WHAT NEEDS TO BE DONE: Of all the lines below, output only those starting at the one with "- destruct t;" and ending at the one with "Lemma set_state_attribute s", both ends included, exactly as written.

[Stored data entries]
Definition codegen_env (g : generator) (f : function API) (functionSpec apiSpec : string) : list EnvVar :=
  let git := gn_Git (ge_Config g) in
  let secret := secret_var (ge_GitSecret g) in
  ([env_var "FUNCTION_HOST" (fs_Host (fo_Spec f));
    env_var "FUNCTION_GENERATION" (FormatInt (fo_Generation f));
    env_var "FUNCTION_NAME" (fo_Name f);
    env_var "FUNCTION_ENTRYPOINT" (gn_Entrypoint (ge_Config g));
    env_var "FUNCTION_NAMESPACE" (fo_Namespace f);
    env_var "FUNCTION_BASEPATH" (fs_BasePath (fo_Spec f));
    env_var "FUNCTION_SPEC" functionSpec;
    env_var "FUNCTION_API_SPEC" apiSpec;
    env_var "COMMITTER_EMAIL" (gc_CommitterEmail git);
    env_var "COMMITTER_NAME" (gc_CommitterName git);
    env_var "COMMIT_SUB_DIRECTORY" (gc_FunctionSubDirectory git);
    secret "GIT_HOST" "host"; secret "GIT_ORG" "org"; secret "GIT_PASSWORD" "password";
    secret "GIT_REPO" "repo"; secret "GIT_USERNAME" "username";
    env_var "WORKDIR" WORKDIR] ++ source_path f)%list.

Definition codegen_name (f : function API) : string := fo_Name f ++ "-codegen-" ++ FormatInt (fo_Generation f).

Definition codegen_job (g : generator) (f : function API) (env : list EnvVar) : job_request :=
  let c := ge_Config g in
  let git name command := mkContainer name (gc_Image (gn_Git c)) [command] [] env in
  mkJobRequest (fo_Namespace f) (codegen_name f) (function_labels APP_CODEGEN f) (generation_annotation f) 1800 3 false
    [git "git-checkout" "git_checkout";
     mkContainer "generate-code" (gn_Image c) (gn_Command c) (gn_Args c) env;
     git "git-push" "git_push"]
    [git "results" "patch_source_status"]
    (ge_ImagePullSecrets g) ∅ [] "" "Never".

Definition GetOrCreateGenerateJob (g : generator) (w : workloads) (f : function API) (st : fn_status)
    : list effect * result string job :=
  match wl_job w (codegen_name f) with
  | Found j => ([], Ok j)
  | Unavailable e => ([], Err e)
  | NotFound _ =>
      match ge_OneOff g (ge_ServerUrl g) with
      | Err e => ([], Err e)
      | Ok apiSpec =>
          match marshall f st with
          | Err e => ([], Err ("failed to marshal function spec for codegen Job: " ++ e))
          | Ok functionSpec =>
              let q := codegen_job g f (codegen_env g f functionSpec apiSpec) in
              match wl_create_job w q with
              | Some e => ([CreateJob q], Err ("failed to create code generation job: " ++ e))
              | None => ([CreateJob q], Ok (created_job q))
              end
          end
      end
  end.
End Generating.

--

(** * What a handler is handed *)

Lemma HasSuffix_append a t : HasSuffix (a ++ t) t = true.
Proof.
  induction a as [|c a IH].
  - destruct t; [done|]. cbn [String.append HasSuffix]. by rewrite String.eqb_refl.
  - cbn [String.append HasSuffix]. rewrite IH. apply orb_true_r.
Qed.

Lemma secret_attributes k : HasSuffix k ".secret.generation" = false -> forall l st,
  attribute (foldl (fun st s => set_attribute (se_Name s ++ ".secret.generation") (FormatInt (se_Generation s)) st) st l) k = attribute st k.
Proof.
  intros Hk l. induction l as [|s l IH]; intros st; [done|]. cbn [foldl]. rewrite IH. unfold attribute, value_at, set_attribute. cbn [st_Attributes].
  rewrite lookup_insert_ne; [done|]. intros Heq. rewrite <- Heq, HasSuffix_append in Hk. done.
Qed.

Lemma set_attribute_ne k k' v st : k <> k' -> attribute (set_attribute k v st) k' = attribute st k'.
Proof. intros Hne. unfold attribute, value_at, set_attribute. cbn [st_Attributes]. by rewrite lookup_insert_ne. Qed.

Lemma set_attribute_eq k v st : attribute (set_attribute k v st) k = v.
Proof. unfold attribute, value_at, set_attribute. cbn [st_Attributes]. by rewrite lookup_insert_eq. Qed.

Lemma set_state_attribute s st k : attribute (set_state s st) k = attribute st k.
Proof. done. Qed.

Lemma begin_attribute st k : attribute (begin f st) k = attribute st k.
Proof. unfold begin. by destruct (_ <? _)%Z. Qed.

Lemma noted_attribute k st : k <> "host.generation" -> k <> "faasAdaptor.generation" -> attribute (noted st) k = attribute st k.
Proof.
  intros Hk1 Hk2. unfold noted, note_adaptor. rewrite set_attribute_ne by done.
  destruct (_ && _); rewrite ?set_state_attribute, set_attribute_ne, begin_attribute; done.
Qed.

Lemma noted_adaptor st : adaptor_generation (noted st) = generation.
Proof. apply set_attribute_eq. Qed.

TASK OUTPUT:
  - destruct t; [done|]. cbn [String.append HasSuffix]. by rewrite String.eqb_refl.
  - cbn [String.append HasSuffix]. rewrite IH. apply orb_true_r.
Qed.

Lemma secret_attributes k : HasSuffix k ".secret.generation" = false -> forall l st,
  attribute (foldl (fun st s => set_attribute (se_Name s ++ ".secret.generation") (FormatInt (se_Generation s)) st) st l) k = attribute st k.
Proof.
  intros Hk l. induction l as [|s l IH]; intros st; [done|]. cbn [foldl]. rewrite IH. unfold attribute, value_at, set_attribute. cbn [st_Attributes].
  rewrite lookup_insert_ne; [done|]. intros Heq. rewrite <- Heq, HasSuffix_append in Hk. done.
Qed.

Lemma set_attribute_ne k k' v st : k <> k' -> attribute (set_attribute k v st) k' = attribute st k'.
Proof. intros Hne. unfold attribute, value_at, set_attribute. cbn [st_Attributes]. by rewrite lookup_insert_ne. Qed.

Lemma set_attribute_eq k v st : attribute (set_attribute k v st) k = v.
Proof. unfold attribute, value_at, set_attribute. cbn [st_Attributes]. by rewrite lookup_insert_eq. Qed.

Lemma set_state_attribute s st k : attribute (set_state s st) k = attribute st k.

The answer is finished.